En los regímenes autoritarios como el de Nicolás Maduro y sus actores que se encuentran en el poder, siempre se observa la intolerancia, y su manifiesta protesta por el uso de esta arma (la caricatura y el humor) para la que aún no han encontrado otro escudo, que no sea la censura. No dudan en acudir a códigos y reglamentos hechos a la carrera, acogiéndose a disposiciones tramposas, para reclamar honores supuestamente atropellados, todo ello para exigir prohibiciones y sanciones. Pero, como ocurre en el plano individual, corren el riesgo de ser sepultados por la risa de la gente, o en el mejor de los términos hoy en boga por los llamados revolucionarios del siglo XXI, por la risa del soberano. Resulta muy difícil tomar en serio a candidatos que reaccionan iracundos ante una pantomima o una caricatura.

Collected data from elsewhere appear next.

(* ===== verification/SimilarityResult.v ===== *)
(** * [similarity::SimilarityResult] (src/similarity/similarity_result.h) *)

From S2P Require Import Prelude StringLib Floats.
#[local] Open Scope Z_scope.

Record SimilarityResult : Type := MkResult { item_id : string; score : Z }.

#[export] Instance SimilarityResult_eq_dec : EqDecision SimilarityResult.
Proof. solve_decision. Defined.

(** [operator<]: by descending score ([!=] on floats), then ascending id. *)
Definition result_before (a b : SimilarityResult) : bool :=
  if negb (f32_eqb (score a) (score b)) then f32_ltb (score b) (score a)
  else string_ltb (item_id a) (item_id b).

(** Without NaNs the order is a strict total order on score and id. *)
Lemma result_before_spec a b :
  not_nan (score a) → not_nan (score b) →
  result_before a b = true ↔
    rank_lt (rank (f32 (score b))) (rank (f32 (score a))) ∨
    (rank (f32 (score a)) = rank (f32 (score b)) ∧ string_ltb (item_id a) (item_id b) = true).
Proof.
  intros Ha Hb. unfold result_before. pose proof (f32_eqb_rank _ _ Ha Hb) as He. pose proof (f32_ltb_rank _ _ Hb Ha) as Hl.
  destruct (f32_eqb (score a) (score b)); cbn [negb].
  - destruct He as [He _]. specialize (He eq_refl). rewrite He. unfold rank_lt. split; [auto|]. intros [?|[_ ?]]; [lia|done].
  - rewrite Hl. split; [auto|]. intros [?|[E _]]; [done|]. apply He in E. done.
Qed.

Lemma result_before_asym a b :
  not_nan (score a) → not_nan (score b) → result_before a b = true → result_before b a = false.
Proof.
  intros Ha Hb. rewrite <- not_true_iff_false, !result_before_spec by done. unfold rank_lt.
  intros [?|[E Hs]] [?|[E' Hs']]; [lia|rewrite E' in *; lia|rewrite E in *; lia|].
  pose proof (string_ltb_trans _ _ _ Hs Hs') as F. by rewrite string_ltb_irrefl in F.
Qed.

Lemma result_before_trans_neg a b c :
  not_nan (score a) → not_nan (score b) → not_nan (score c) →
  result_before b a = false → result_before c b = false → result_before c a = false.
Proof.
  intros Ha Hb Hc. rewrite <- !not_true_iff_false, !result_before_spec by done. intros H1 H2 H3.
  generalize dependent (rank (f32 (score a))). generalize dependent (rank (f32 (score b))). generalize dependent (rank (f32 (score c))).
  intros [[c1 c2] c3] [[b1 b2] b3] H2 [[a1 a2] a3] H1 H3. unfold rank_lt in *. cbn in *.
  destruct H3 as [H3|[[= -> -> ->] H3]]; [lia|].
  destruct (string_ltb_trichotomy (item_id b) (item_id c)) as [Hs|[Hs|Hs]].
  - destruct (decide (b1 = a1 ∧ b2 = a2 ∧ b3 = a3)) as [(-> & -> & ->)|?]; [|lia].
    apply H1. right. split; [done|]. by eapply string_ltb_trans.
  - rewrite <- Hs in H3. destruct (decide (b1 = a1 ∧ b2 = a2 ∧ b3 = a3)) as [(-> & -> & ->)|?]; [|lia]. apply H1. by right.
  - destruct (decide (b1 = a1 ∧ b2 = a2 ∧ b3 = a3)) as [(-> & -> & ->)|?]; [|lia]. apply H2. by right.
Qed.

Lemma result_before_total a b :
  not_nan (score a) → not_nan (score b) → result_before a b = false → result_before b a = false → item_id a = item_id b.
Proof.
  intros Ha Hb. rewrite <- !not_true_iff_false, !result_before_spec by done. intros H1 H2.
  generalize dependent (rank (f32 (score a))). generalize dependent (rank (f32 (score b))).
  intros [[b1 b2] b3] [[a1 a2] a3] H1 H2. unfold rank_lt in *. cbn in *.
  destruct (decide (b1 = a1 ∧ b2 = a2 ∧ b3 = a3)) as [(-> & -> & ->)|?]; [|lia].
  destruct (string_ltb_trichotomy (item_id a) (item_id b)) as [?|[?|?]]; [|done|]; exfalso; [apply H1|apply H2]; by right.
Qed.

(** Sorted results: by descending score. *)
Lemma std_sort_results l :
  Forall (λ r, not_nan (score r)) l → StronglySorted (comp_le result_before) (std_sort result_before l).
Proof.
  apply std_sort_sorted; [intros a b; apply result_before_asym|].
  intros a b c Ha Hb Hc. by apply result_before_trans_neg.
Qed.

Lemma not_before_score a b :
  not_nan (score a) → not_nan (score b) → result_before b a = false → f32_ltb (score a) (score b) = false.
Proof.
  intros Ha Hb. rewrite <- !not_true_iff_false, result_before_spec, f32_ltb_rank by done. tauto.
Qed.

A quien le disgusta sonreír le disgusta todo: hasta en la cara se reflejan sus instintos que en ningún caso son joviales, alegres, sinceros, desinteresados. Humanos, en una palabra. La ventaja del ser humano —como recoge la literatura en numerosos libros— reside precisamente en su capacidad de reír, echar chistes o simplemente de entretener a los demás, dejando de lado la agria soledad de la amargura.

La tozudez, esa increíble incapacidad de ser alegre y de llegar a burlarse de sí mismo, conspira con el carácter humano de las personas y de manera particular con  el sentido del humor que siempre exhibe el  venezolano. Al menos en nuestro país, debemos convenir que la gente es alegre, risueña, sin prejuicios, ni presumidas poses que más bien choca con el mal genio de algunos. Las excepciones se encuentran muy lejos de nuestra conducta particular, que nos diferencia de muchos ciudadanos de otras latitudes.

La única manera de soportar las decepciones, los odios y las mentiras que cunden en nuestra cotidianidad es con el humor, con la gracia espontánea de nuestro pueblo, con el arte que se burla de los poderosos de pacotilla y de los malhumorados de todos los tiempos. Este es un país de gente con una eterna sonrisa a flor de labios, y no con gente que va por el mundo regando su inconformismo, su despecho y su angustia sin tregua y sin remedio y lo peor, contagiando a quienes por desgracia aún creen en la revolución socialista, marxista y mal llamada bolivariana.

El pueblo venezolano, muy dado al buen humor, a la francachela, mamadera de gallo, tomadera de pelo y todo cuanto gira alrededor de esta manera de alegrar la vida, ahora hasta las cursilerías a través de la vocería de los miembros del gabinete (no de cocina) y del propio inquilino ilícito de Miraflores, causan hilaridad a borbotones.